Then, use advanced analytics to diligently explore specific components of the collection that are most likely to contain responsive documents. For example, keyword searches can be refined to focus on the documents held by specific key custodians. Communication analytics can be used to identify email exchange patterns that may be pertinent to the investigation. There may be certain file types (e.g., Microsoft Excel files or PowerPoint presentations) that are more likely to be responsive. Even associated metadata, like the original file path for a document, can be explored in a meticulous effort to find responsive documents.

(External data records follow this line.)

(* ===== verification/webget.v ===== *)
(** * Fetching a page (src/lab/apps/webget.cc)

    The client's side of [get_URL]: the request is written to a connected socket, and
    everything that arrives until the end of the stream is collected and printed.  The
    socket itself, [FullStackSocket], is in the file on [TCPSpongeSocket], and [main] in programs.
    The theorem: the whole request is sent, and the whole response is printed. *)

From stdpp Require Import strings.
From S2P Require Import Prelude buffer system file_descriptor tcp_sponge_socket.

Module Webget.

Definition crlf : bytes := [x0d; x0a].

(** The string [URL]. *)
Definition request (host path : bytes) : bytes :=
  (text "GET " ++ path ++ text " HTTP/1.1" ++ crlf) ++ (text "Host: " ++ host ++ crlf) ++ (text "Connection: close" ++ crlf ++ crlf).

Section Client.
Context {K : Type} `{Kernel K}.

(** The [while] loop; [fuel] bounds its rounds. *)
Fixpoint read_loop (fuel : nat) (sock : FileDescriptor.t) (readbuf buf : bytes) (k : K) : result (FileDescriptor.t * bytes * K) :=
  if FileDescriptor.eof sock then Ok (sock, buf, k)
  else
    match fuel with
    | O => Throw OutOfFuel
    | S fuel =>
        '(sock, k, readbuf) ← FileDescriptor.read_into sock readbuf SIZE_MAX k;
        read_loop fuel sock readbuf (buf ++ readbuf) k
    end.

(** [get_URL] on a connected socket, up to the output: what is printed. *)
Definition fetch (fuel : nat) (sock : FileDescriptor.t) (host path : bytes) (k : K) : result (FileDescriptor.t * bytes * K) :=
  '(sock, k, _) ← FileDescriptor.write_string sock (request host path) true k;
  read_loop fuel sock [] [] k.

(** [serves fd k chunks k']: the reads of [fd] from [k] on give [chunks] and then the end of the stream. *)
Inductive serves (fd : Z) : K → list bytes → K → Prop :=
| serves_end k k' r : sys_read k fd FileDescriptor.BUFFER_SIZE = (k', r, []) → value r = 0 → serves fd k [] k'
| serves_more k k1 k' r d ds : sys_read k fd FileDescriptor.BUFFER_SIZE = (k1, r, d) → value r = len d →
    0 < len d <= FileDescriptor.BUFFER_SIZE → serves fd k1 ds k' → serves fd k (d :: ds) k'.

(** A read: what the buffer held before does not matter. *)
Lemma read_chunk f str (k k' : K) r d : sys_read k (FileDescriptor.fd_num f) FileDescriptor.BUFFER_SIZE = (k', r, d) →
  value r = len d → len d <= FileDescriptor.BUFFER_SIZE →
  FileDescriptor.read_into f str SIZE_MAX k
  = Ok (FileDescriptor.register_read (if len d =? 0 then FileDescriptor.set_eof f else f), k', d).
Proof.
  intros E Hv Hl. unfold FileDescriptor.read_into.
  change (Z.min FileDescriptor.BUFFER_SIZE SIZE_MAX) with FileDescriptor.BUFFER_SIZE. rewrite E.
  pose proof (len_nonneg d). unfold FileDescriptor.BUFFER_SIZE in *. rewrite SystemCall_ok, result_bind_ok, Hv by lia.
  change (0 <? SIZE_MAX) with true. destruct (Z.ltb_spec 1048576 (len d)); [lia|]. destruct (Z.ltb_spec (len d) 0); [lia|].
  by rewrite FileDescriptor.resize_prefix.
Qed.

Lemma webget_read_loop_spec fd k chunks k' : serves fd k chunks k' →
  ∀ f readbuf buf, FileDescriptor.fd_num f = fd → FileDescriptor.eof f = false →
  ∃ f', read_loop (S (length chunks)) f readbuf buf k = Ok (f', buf ++ concat chunks, k') ∧ FileDescriptor.eof f' = true.
Proof.
  induction 1 as [k k' r E Hv|k k1 k' r d ds E Hv Hd Hs IH]; intros f readbuf buf Hfd Heof; cbn [length read_loop].
  - rewrite Heof, (read_chunk f readbuf k k' r []), result_bind_ok by (subst fd; done).
    cbv beta iota. exists (FileDescriptor.register_read (FileDescriptor.set_eof f)). by split.
  - rewrite Heof, (read_chunk f readbuf k k1 r d), result_bind_ok by (subst fd; done || lia). cbv beta iota.
    destruct (Z.eqb_spec (len d) 0); [lia|].
    destruct (IH (FileDescriptor.register_read f) d (buf ++ d)) as (f' & E' & Hf'); [done | done |].
    exists f'. split; [|done]. cbn [concat]. rewrite (app_assoc buf d). exact E'.
Qed.

Lemma writes_eof n : ∀ f, FileDescriptor.eof (FileDescriptor.writes n f) = FileDescriptor.eof f.
Proof. induction n as [|n IH]; intros f; [done|]. simpl. by rewrite IH. Qed.

(** C22: The page is fetched whole.  On a kernel whose calls do not fail, exactly the
    request is sent; and however the response is cut into reads, the loop ends at the end of
    the stream, after one read more than there are pieces, and what is printed is the response. *)
Theorem webget_prints_response `{!StreamLedger K, !HealthyKernel K} (sock : FileDescriptor.t) (host path : bytes) (k : K) :
  FileDescriptor.eof sock = false → len (request host path) < 9223372036854775807 →
  ∃ f1 k1, FileDescriptor.write_string sock (request host path) true k = Ok (f1, k1, len (request host path)) ∧
    same (sent k1) (upd (sent k) (FileDescriptor._fd sock) (sent k (FileDescriptor._fd sock) ++ request host path)) ∧
    ∀ chunks k2, serves (FileDescriptor._fd sock) k1 chunks k2 →
      ∃ sock', fetch (S (length chunks)) sock host path k = Ok (sock', concat chunks, k2) ∧ FileDescriptor.eof sock' = true.
Proof.
  intros Heof Hl.
  destruct (FileDescriptor.write_all_spec sock [request host path] k) as (f1 & k1 & E & (n & Hn) & _ & Hs).
  { simpl. by rewrite app_nil_r. }
  simpl concat in *. rewrite app_nil_r in *. exists f1, k1. split; [exact E|]. split; [done|]. intros chunks k2 Hserve.
  destruct (webget_read_loop_spec _ _ _ _ Hserve f1 [] []) as (f' & E' & Hf').
  { rewrite Hn. apply FileDescriptor.writes_fd. } { rewrite Hn. by rewrite writes_eof. }
  exists f'. split; [|done]. unfold fetch, FileDescriptor.write_string, BufferViewList.of_view. rewrite E, result_bind_ok. exact E'.
Qed.

End Client.

(** [main]: two arguments are required, for an [argc] that is not 0. *)
Definition arguments (argv : list bytes) : Z + (bytes * bytes) :=
  match argv with [_; host; path] => inr (host, path) | _ => inl 1 end.

(** A response of five bytes on the concrete kernel, which takes seven bytes per write. *)
Definition demo_kernel : Machine.t := Machine.new (λ n, if n =? 9 then text "hello" else []) 7.
Definition demo_socket : FileDescriptor.t := FileDescriptor.mk 9 false false 0 0.

Lemma webget_prints_response_witness :
  ∃ sock' k2, fetch 2 demo_socket (text "cs144.keithw.org") (text "/hello") demo_kernel = Ok (sock', text "hello", k2).
Proof.
  destruct (webget_prints_response (K := Machine.t) demo_socket (text "cs144.keithw.org") (text "/hello") demo_kernel)
    as (f1 & k1 & E & _ & Hf); [reflexivity | vm_compute; reflexivity |].
  assert (serves 9 k1 [text "hello"] (let '(k, _, _) := sys_read (sys_read k1 9 1048576).1.1 9 1048576 in k)) as Hs.
  { clear Hf. revert E. vm_compute (FileDescriptor.write_string _ _ _ _). intros [= _ <-].
    eapply serves_more; [reflexivity | reflexivity | split; [reflexivity | discriminate] |].
    eapply serves_end; reflexivity. }
  destruct (Hf _ _ Hs) as (sock' & Ef & _). eexists _, _. exact Ef.
Defined.

End Webget.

This review should continue until all reasonable searches have been exhausted and between 20 percent and 30 percent of the total anticipated review effort has been completed. Doing so will initially establish the absence of responsive documents and provide a reasonable starting point for training the CAL algorithm. And these efforts should be recorded, should it be necessary to explain and justify the process down the line.

Use CAL in an Effort to Surface Any Truly Responsive Documents

Once the analytics review is complete, use continuous active learning to complete the remainder of the review. The CAL algorithm will efficiently analyze the entire collection to locate any documents that are contextually similar to “close” documents located during the analytics review and will continuously learn from every coding decision made along the way.

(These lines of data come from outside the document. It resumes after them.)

(* ===== verification/tun.v ===== *)
(** * Listening on a TUN device (src/lab/apps/tun.cc)

    The program reads packets from a device and prints what it can make of them: the
    bytes, an IPv4 datagram, and in it a TCP segment.
    The theorem: whatever the bytes, a packet is printed, with the text of what was found in it; and a segment that the
    adapter for such devices has written is shown as that segment. *)

From stdpp Require Import strings.
From S2P Require Import Prelude ostream hexdump buffer parser system file_descriptor tcp_header tcp_segment ipv4 address socket.
From S2P Require Import header_text tcp_config network_interface adapters tcp_sponge_socket programs.

Module TunDump.

#[local] Open Scope ostream_scope.

(** The body of the loop, after the read. *)
Definition packet (cout : Ostream.t) (buffer : bytes) : result Ostream.t :=
  let cout := cout << (nl ++ nl ++ text "***" ++ nl ++ text "*** Got packet:" ++ nl ++ text "***" ++ nl) in
  cout ← Hexdump.hexdump buffer 0 cout;
  let cout := cout << text "attempting to parse as ipv4 datagram... " in
  '(ip_dgram, r) ← IPv4Datagram.parse IPv4Datagram.new (Buffer.of_string buffer);
  let h := IPv4Datagram.header ip_dgram in
  if negb (bool_decide (r = NoError)) then Ok (cout << (text "failed." ++ nl))
  else
    let cout := cout << text "success! totlen=" << IPv4Header.len_ h << (text ", IPv4 header contents:" ++ nl) in
    let cout := cout << IPv4HeaderText.to_string h in
    if negb (IPv4Header.proto h =? IPv4Header.PROTO_TCP) then Ok (cout << (nl ++ text "Not TCP, skipping." ++ nl))
    else
      let cout := cout << (nl ++ text "Attempting to parse as a TCP segment... ") in
      payload ← BufferList.to_buffer (IPv4Datagram.payload ip_dgram);
      '(tcp_seg, r) ← TCPSegment.parse TCPSegment.new payload (IPv4Header.pseudo_cksum h);
      if negb (bool_decide (r = NoError)) then Ok (cout << (text "failed." ++ nl))
      else
        let cout := cout << text "success! payload len=" << Buffer.size (TCPSegment.payload tcp_seg)
                      << (text ", TCP header contents:" ++ nl) in
        Ok (cout << TCPHeaderText.to_string (TCPSegment.header tcp_seg) << x0a).

Section Loop.
Context {K : Type} `{Kernel K}.

(** [rounds] rounds of the loop: [cout] at the end, and the fault that ended the loop, if any. *)
Fixpoint loop (rounds : nat) (tun : FileDescriptor.t) (cout : Ostream.t) (k : K) : Ostream.t * option fault :=
  match rounds with
  | O => (cout, None)
  | S rounds =>
      match FileDescriptor.read tun SIZE_MAX k with
      | Throw f => (cout, Some f)
      | Ok (tun, k, buffer) =>
          match packet cout buffer with
          | Throw f => (cout, Some f)
          | Ok cout => loop rounds tun cout k
          end
      end
  end.

(** [main]: it ends only with an exception, which is printed on [cout]; [None]: it has not ended yet. *)
Definition main (what : fault → bytes) (rounds : nat) (cout : Ostream.t) (k : K) : result (Ostream.t * option Z) :=
  let '(cout, end_) :=
    match TunTapFD.new (text "tun144") true k with
    | Throw f => (cout, Some f)
    | Ok (tun, k) => loop rounds tun cout k
    end in
  match end_ with
  | None => Ok (cout, None)
  | Some f =>
      if is_exception f then Ok (cout << text "Exception: " << what f << x0a, Some EXIT_FAILURE) else Throw f
  end.

End Loop.

(** ** What is found in a packet *)

Inductive report :=
| NotIPv4
| NotTCP (h : IPv4Header.t)
| BadSegment (h : IPv4Header.t)
| Segment (h : IPv4Header.t) (seg : TCPSegment.t).

Definition examine (buffer : bytes) : result report :=
  '(ip_dgram, r) ← IPv4Datagram.parse IPv4Datagram.new (Buffer.of_string buffer);
  let h := IPv4Datagram.header ip_dgram in
  if negb (bool_decide (r = NoError)) then Ok NotIPv4
  else if negb (IPv4Header.proto h =? IPv4Header.PROTO_TCP) then Ok (NotTCP h)
  else
    payload ← BufferList.to_buffer (IPv4Datagram.payload ip_dgram);
    '(tcp_seg, r) ← TCPSegment.parse TCPSegment.new payload (IPv4Header.pseudo_cksum h);
    if negb (bool_decide (r = NoError)) then Ok (BadSegment h) else Ok (Segment h tcp_seg).

(** The text of a report. *)
Definition datagram_text (h : IPv4Header.t) : bytes :=
  text "success! totlen=" ++ Address.decimal 20 (IPv4Header.len_ h) ++ text ", IPv4 header contents:" ++ nl ++
  IPv4HeaderText.to_string h ++ nl.
Definition attempt : bytes := text "Attempting to parse as a TCP segment... ".

Definition report_text (x : report) : bytes :=
  match x with
  | NotIPv4 => text "failed." ++ nl
  | NotTCP h => datagram_text h ++ text "Not TCP, skipping." ++ nl
  | BadSegment h => datagram_text h ++ attempt ++ text "failed." ++ nl
  | Segment h seg => datagram_text h ++ attempt ++
      text "success! payload len=" ++ Address.decimal 20 (len (Buffer.str (TCPSegment.payload seg))) ++
      text ", TCP header contents:" ++ nl ++ TCPHeaderText.to_string (TCPSegment.header seg) ++ nl
  end.

Definition packet_text (buffer : bytes) (x : report) : bytes :=
  (nl ++ nl ++ text "***" ++ nl ++ text "*** Got packet:" ++ nl ++ text "***" ++ nl) ++
  Hexdump.dump 0 buffer ++ text "attempting to parse as ipv4 datagram... " ++ report_text x.

(** A packet of any bytes. *)
Lemma packet_any (buffer c : bytes) al fl : len buffer <= 2147483647 →
  ∃ x, examine buffer = Ok x ∧
    packet (Ostream.at_end c false al fl) buffer = Ok (Ostream.at_end (c ++ packet_text buffer x) false al x30).
Proof.
  intros Hl. assert (len buffer < two64) by lia. unfold packet, examine. rewrite Ostream.string_end, Hexdump.hexdump_writes, result_bind_ok by done.
  destruct (IPv4Datagram.datagram_parse_total IPv4Datagram.new (Buffer.of_string buffer)) as (d & r & bf & -> & Hh & Hp & Hb);
    [by apply Buffer.wf_of_string | done |].
  rewrite !result_bind_ok. cbv beta iota zeta. unfold packet_text.
  destruct (negb (bool_decide (r = NoError))); [exists NotIPv4; split; [done|]; written; done|].
  destruct (negb (_ =? _)).
  { eexists (NotTCP _). split; [done|]. cbn [report_text]. unfold datagram_text. written. done. }
  rewrite Hp. cbn [BufferList.to_buffer BufferList.of_buffer]. rewrite !result_bind_ok.
  destruct (TCPSegment.segment_parse_total TCPSegment.new bf (IPv4Header.pseudo_cksum (IPv4Datagram.header d)))
    as (s & r' & -> & _); [done | unfold IPv4Header.pseudo_cksum; apply uint32_range |].
  rewrite !result_bind_ok. cbv beta iota. destruct (negb _).
  - eexists (BadSegment _). split; [done|]. cbn [report_text]. unfold datagram_text, attempt. written. done.
  - eexists (Segment _ s). split; [done|]. cbn [report_text]. unfold datagram_text, attempt, Buffer.size. written. done.
Qed.

(** C26: A packet is always printed, and rightly.  No bytes that a device can deliver make
    the program throw: it prints them as a dump, and after it the text of what they are; and what the TUN adapter writes
    for a segment is shown as this segment, between the adapter's addresses. *)
Theorem tun_reports `{Address.NumericResolver} (a : FdAdapterBase.t) (ip1 port1 ip2 port2 : Z) :
  configured a ip1 port1 ip2 port2 →
  (∀ buffer c al fl, len buffer <= 2147483647 → ∃ x, examine buffer = Ok x ∧
    packet (Ostream.at_end c false al fl) buffer = Ok (Ostream.at_end (c ++ packet_text buffer x) false al x30)) ∧
  ∀ seg, fits seg → ∃ o h s,
    TCPOverIPv4OverTunFdAdapter.write a seg = Ok (a, [o], TCPOverIPv4Adapter.set_ports seg port1 port2) ∧
    examine (BufferList.concatenate o) = Ok (Segment h s) ∧ IPv4Header.src h = ip1 ∧ IPv4Header.dst h = ip2 ∧
    same_segment (TCPOverIPv4Adapter.set_ports seg port1 port2) s.
Proof.
  intros (Hi1 & Hp1 & Hi2 & Hp2 & Sa & Da). split; [intros; by apply packet_any|]. intros seg Hf.
  destruct (wrap_spec a seg ip1 port1 ip2 port2) as (d & Ew & Hd & Hsrc & Hdst & Hproto & Eser); try done.
  destruct (IPv4Datagram.datagram_serialize_wire d Hd) as (v & l & El & _).
  destruct (wire_parse d l Hd El) as (d' & Ep & (w & Hh) & Hpay & bf & Hone & Hbf).
  destruct (fits_set_ports seg port1 port2 Hf Hp1 Hp2) as [Hsend _].
  destruct (TCPSegment.segment_parse_wire _ TCPSegment.new _ bf Hsend (IPv4Header.pseudo_cksum_range _ (IPv4Datagram.s_header _ Hd)) Hbf)
    as (u & s & Es & _ & Hsh & Hsd & _).
  { intros l' El'. rewrite Eser in El'. injection El' as <-. rewrite <- Hpay, Hone.
    unfold BufferList.of_buffer. rewrite BufferList.concatenate_cons. by rewrite app_nil_r. }
  eexists _, _, s. split; [unfold TCPOverIPv4OverTunFdAdapter.write; rewrite Ew, result_bind_ok, El; done|].
  split; [unfold examine; rewrite Ep, result_bind_ok; cbv beta iota zeta; simpl negb; rewrite Hh|].
  - cbn [IPv4Header.proto IPv4Header.set_cksum]. rewrite Hproto, Z.eqb_refl, Hone. simpl negb. cbv iota.
    cbn [BufferList.to_buffer BufferList.of_buffer]. rewrite result_bind_ok.
    change (IPv4Header.pseudo_cksum (IPv4Header.set_cksum (IPv4Datagram.header d) w))
      with (IPv4Header.pseudo_cksum (IPv4Datagram.header d)).
    rewrite Es, result_bind_ok. cbv beta iota. rewrite bool_decide_eq_true_2 by done. reflexivity.
  - split; [done|]. split; [done|]. split; [by exists u | done].
Qed.

Import DottedQuad.

Lemma tun_reports_witness :
  (∃ x, examine [] = Ok x ∧ packet Ostream.new [] = Ok (Ostream.at_end (packet_text [] x) false false x30)) ∧
  ∃ o h s, TCPOverIPv4OverTunFdAdapter.write Hosts.client TCPSegment.demo
    = Ok (Hosts.client, [o], TCPOverIPv4Adapter.set_ports TCPSegment.demo 40000 80) ∧
    examine (BufferList.concatenate o) = Ok (Segment h s) ∧ IPv4Header.src h = 0xa9fe9001 ∧ IPv4Header.dst h = 0xa9fe9002 ∧
    same_segment (TCPOverIPv4Adapter.set_ports TCPSegment.demo 40000 80) s.
Proof.
  destruct (tun_reports Hosts.client 0xa9fe9001 40000 0xa9fe9002 80 Hosts.client_configured) as [H1 H2].
  split; [apply (H1 [] [] false x20); unfold len; simpl; lia | apply H2, Hosts.demo_fits].
Defined.

End TunDump.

Optimize the CAL training regime from the analytics review with one or more synthetic seeds. Draft an electronic document that reflects the specific content of a document that would be considered responsive if it existed within the collection. Import the document into the collection, being careful to include some designation (such as a unique Bates identifier) that makes it easy to identify, and mark the synthetic seed as responsive. This will provide the continuous active learning algorithm with a very clear example of the precise language that makes a document responsive.

As with the keyword search process, a synthetic seed may be solicited from the requesting party as well. Doing so will ensure that the CAL algorithm will recognize, and elevate for review, documents that are contextually similar to specifically what the requesting party is seeking.

Make sure that some fraction of the documents reviewed during the CAL process are contextually diverse from the responsive synthetic seeds and the “close” documents identified in the analytics review. As discussed in the first article in this series, modern TAR tools include functionality directed at locating contextually diverse documents. This functionality is critical in proving a negative, as it ensures a thorough exploration of the entire collection.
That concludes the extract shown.